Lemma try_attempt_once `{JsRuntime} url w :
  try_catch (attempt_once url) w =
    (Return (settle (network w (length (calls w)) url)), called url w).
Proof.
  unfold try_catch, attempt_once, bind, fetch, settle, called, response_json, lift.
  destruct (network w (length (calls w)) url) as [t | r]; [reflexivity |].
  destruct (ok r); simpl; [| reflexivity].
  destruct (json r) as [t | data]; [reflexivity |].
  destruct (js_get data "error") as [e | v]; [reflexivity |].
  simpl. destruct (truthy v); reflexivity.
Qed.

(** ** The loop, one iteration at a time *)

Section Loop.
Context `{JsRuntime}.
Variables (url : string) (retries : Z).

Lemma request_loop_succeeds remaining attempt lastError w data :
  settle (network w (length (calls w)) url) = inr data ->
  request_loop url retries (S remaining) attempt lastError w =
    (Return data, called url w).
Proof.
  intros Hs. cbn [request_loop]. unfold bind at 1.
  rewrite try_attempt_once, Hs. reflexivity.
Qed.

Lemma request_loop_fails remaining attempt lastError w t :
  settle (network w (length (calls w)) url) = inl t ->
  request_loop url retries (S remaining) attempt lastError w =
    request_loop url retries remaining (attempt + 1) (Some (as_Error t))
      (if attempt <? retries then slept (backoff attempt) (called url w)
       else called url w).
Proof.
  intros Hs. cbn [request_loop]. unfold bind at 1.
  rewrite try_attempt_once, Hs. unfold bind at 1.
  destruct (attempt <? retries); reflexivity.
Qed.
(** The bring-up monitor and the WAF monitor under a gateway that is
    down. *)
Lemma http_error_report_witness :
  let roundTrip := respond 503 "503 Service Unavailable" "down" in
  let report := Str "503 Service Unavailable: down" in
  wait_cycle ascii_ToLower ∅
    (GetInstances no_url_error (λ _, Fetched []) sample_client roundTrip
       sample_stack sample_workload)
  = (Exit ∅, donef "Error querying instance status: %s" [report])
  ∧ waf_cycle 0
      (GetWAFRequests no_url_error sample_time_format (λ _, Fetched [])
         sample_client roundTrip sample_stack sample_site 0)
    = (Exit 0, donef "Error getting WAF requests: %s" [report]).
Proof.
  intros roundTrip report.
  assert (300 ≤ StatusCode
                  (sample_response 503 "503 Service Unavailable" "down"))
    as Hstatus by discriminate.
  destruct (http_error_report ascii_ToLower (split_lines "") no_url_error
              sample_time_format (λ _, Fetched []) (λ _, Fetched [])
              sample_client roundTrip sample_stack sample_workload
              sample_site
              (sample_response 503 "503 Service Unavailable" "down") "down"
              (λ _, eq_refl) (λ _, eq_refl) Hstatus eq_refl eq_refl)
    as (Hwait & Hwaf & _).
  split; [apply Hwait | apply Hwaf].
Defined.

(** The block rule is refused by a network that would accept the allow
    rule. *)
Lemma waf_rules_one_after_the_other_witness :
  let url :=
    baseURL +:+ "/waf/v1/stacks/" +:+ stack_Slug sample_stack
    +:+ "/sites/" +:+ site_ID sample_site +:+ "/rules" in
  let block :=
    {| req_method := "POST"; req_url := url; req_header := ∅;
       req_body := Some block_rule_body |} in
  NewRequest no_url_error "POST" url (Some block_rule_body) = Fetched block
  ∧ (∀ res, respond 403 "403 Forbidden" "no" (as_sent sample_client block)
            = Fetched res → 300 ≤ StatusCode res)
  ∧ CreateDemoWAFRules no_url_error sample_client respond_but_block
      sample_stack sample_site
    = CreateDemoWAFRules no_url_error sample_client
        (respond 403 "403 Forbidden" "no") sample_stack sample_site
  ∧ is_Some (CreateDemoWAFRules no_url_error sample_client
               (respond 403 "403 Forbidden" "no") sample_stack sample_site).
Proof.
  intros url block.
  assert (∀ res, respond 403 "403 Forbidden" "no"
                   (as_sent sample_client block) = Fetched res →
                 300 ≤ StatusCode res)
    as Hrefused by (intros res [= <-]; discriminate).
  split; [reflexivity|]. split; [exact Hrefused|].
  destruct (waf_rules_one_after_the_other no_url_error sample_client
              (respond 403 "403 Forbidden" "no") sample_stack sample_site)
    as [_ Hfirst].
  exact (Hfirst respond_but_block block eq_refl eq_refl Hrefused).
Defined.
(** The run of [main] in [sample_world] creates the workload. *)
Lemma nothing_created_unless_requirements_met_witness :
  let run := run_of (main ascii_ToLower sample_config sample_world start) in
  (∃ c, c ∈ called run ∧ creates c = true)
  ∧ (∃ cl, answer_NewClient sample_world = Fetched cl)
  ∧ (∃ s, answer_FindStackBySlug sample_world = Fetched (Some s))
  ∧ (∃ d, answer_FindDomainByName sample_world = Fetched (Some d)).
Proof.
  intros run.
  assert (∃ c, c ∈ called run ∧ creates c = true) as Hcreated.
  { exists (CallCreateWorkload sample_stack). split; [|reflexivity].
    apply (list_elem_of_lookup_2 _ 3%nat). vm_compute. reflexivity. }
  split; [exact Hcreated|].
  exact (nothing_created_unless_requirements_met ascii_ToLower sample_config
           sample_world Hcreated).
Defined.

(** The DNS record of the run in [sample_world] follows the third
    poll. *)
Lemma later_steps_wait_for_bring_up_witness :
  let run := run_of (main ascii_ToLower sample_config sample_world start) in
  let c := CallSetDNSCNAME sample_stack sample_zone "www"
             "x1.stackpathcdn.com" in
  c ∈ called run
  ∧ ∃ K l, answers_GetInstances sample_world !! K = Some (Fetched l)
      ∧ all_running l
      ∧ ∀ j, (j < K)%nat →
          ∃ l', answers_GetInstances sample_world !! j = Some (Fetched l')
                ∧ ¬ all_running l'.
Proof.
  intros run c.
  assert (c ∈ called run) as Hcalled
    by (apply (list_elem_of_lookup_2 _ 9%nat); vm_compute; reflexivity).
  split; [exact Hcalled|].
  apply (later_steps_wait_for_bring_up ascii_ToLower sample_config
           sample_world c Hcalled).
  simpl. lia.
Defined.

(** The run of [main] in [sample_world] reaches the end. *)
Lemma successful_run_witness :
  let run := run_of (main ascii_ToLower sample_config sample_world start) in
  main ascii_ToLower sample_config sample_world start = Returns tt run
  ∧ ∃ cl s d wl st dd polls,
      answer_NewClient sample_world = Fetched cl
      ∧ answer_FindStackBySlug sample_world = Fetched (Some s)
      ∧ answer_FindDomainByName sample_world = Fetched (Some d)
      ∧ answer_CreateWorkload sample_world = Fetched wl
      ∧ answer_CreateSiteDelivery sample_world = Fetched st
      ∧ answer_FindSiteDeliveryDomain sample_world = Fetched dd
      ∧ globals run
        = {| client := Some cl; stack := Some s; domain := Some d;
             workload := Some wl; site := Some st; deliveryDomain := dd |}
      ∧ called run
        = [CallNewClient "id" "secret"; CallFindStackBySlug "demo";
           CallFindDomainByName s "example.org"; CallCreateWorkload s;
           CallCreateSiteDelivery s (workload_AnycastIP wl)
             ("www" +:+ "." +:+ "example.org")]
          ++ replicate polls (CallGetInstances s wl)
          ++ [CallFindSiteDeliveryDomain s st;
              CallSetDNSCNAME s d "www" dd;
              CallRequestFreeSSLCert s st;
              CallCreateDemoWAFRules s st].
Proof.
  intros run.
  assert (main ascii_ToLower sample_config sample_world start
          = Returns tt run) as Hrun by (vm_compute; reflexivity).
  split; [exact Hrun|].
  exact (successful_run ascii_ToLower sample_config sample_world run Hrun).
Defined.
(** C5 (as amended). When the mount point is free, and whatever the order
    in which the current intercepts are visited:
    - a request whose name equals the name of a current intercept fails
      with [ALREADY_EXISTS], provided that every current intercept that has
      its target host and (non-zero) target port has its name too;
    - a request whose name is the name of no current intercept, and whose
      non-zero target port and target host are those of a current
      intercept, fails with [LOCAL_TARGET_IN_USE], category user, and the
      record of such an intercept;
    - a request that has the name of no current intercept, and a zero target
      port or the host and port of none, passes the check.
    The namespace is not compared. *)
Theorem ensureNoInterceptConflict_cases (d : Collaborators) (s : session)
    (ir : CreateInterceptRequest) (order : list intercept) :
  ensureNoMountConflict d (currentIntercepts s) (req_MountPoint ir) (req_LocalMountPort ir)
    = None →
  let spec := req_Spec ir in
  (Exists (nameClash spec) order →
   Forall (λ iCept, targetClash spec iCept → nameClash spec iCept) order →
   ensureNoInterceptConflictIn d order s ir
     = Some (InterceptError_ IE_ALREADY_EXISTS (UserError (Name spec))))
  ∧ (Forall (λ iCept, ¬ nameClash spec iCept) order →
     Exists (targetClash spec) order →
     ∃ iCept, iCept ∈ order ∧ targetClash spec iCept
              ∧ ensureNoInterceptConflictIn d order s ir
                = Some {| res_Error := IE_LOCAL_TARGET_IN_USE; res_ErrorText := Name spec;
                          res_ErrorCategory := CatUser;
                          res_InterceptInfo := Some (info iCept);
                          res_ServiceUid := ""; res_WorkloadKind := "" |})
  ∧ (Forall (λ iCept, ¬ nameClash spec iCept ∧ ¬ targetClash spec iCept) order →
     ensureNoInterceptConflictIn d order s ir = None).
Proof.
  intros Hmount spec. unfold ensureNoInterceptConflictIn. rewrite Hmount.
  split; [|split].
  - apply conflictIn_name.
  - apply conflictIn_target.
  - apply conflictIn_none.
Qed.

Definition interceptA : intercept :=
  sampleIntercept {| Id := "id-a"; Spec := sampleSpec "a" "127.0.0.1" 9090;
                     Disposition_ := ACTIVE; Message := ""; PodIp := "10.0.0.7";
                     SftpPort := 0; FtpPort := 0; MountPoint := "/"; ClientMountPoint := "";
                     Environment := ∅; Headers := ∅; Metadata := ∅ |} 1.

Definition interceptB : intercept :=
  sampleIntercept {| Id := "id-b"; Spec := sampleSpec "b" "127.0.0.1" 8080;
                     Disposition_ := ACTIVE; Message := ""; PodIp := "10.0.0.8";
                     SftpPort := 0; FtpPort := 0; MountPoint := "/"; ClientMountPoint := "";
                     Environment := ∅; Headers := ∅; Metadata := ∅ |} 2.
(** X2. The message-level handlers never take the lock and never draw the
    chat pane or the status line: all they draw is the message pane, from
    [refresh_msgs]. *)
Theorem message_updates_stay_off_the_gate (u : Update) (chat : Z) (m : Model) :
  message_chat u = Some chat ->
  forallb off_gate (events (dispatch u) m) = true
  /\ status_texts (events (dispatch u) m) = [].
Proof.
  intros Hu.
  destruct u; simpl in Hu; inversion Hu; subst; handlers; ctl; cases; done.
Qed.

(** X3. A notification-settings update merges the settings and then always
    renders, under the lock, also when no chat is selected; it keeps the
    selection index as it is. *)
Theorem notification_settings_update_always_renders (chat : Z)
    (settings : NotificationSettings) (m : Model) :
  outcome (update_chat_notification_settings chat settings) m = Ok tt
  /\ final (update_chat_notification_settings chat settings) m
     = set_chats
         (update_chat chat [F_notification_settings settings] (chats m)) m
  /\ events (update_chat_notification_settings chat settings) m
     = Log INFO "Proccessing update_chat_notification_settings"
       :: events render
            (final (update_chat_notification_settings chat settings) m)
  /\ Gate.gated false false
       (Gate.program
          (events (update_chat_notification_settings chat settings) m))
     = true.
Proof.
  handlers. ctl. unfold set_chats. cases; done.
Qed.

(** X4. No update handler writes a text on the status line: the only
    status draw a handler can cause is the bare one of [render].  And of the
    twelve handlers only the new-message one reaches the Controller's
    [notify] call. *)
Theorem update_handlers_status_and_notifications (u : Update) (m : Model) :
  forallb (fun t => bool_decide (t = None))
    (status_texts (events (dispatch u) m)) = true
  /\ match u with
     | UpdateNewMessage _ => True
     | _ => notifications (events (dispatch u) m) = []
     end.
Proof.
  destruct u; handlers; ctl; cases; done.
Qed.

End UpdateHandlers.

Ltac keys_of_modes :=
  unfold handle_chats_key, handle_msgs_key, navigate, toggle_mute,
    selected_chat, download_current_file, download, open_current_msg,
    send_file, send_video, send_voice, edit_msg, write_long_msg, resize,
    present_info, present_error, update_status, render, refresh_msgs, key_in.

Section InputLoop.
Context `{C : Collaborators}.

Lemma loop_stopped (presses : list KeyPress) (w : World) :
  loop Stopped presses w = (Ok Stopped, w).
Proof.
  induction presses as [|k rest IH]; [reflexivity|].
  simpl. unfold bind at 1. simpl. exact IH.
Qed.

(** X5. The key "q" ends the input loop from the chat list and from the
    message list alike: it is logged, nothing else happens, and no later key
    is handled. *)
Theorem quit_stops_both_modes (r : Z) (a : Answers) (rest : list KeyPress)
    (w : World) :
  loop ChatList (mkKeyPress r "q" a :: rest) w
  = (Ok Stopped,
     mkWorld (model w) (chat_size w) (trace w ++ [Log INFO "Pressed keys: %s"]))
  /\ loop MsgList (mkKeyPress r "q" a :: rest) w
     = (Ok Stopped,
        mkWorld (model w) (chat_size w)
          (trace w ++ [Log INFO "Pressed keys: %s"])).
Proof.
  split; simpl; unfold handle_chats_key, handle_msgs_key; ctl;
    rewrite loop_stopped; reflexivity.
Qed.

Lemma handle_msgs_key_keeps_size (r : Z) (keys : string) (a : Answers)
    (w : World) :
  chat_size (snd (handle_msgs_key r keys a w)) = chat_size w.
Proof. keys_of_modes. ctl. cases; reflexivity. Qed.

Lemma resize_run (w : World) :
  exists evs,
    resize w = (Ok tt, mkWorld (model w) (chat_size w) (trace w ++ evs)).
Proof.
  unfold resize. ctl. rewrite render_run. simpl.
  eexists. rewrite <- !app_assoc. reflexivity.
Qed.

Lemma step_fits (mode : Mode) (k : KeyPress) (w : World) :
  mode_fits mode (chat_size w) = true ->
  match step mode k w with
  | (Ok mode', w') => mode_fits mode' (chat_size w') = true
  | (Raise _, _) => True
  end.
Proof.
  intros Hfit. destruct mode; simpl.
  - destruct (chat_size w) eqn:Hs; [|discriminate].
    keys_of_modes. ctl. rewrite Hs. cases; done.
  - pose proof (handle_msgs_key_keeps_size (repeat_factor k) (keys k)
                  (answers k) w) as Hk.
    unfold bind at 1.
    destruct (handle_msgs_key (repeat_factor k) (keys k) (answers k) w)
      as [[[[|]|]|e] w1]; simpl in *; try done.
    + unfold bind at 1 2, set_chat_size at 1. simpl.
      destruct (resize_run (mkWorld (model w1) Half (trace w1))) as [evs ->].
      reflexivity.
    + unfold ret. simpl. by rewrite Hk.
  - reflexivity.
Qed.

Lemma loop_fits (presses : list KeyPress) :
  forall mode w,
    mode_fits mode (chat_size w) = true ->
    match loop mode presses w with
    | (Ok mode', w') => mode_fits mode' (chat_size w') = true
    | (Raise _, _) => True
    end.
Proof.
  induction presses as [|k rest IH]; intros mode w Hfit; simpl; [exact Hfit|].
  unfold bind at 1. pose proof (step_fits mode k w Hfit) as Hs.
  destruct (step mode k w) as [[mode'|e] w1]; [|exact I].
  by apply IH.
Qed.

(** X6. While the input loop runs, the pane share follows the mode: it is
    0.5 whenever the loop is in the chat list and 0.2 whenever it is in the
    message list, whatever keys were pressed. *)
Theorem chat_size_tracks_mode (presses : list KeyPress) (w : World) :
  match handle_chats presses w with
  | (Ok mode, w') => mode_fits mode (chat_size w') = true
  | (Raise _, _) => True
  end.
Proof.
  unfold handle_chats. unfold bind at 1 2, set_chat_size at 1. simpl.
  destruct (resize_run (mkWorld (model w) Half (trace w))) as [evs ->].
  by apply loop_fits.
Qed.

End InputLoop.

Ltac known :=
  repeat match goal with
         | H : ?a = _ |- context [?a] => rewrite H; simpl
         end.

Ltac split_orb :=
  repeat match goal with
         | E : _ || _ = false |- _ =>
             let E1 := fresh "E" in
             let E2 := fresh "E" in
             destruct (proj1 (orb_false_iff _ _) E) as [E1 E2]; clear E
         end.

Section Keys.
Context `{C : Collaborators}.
┄┄┄┄┄┄┄┄┄┄
■ **ACTIVITY**
Among the lines of the records, copy out each one that contains the word "lastError".

■ **ANSWER**
Lemma request_loop_succeeds remaining attempt lastError w data :
  request_loop url retries (S remaining) attempt lastError w =
Lemma request_loop_fails remaining attempt lastError w t :
  request_loop url retries (S remaining) attempt lastError w =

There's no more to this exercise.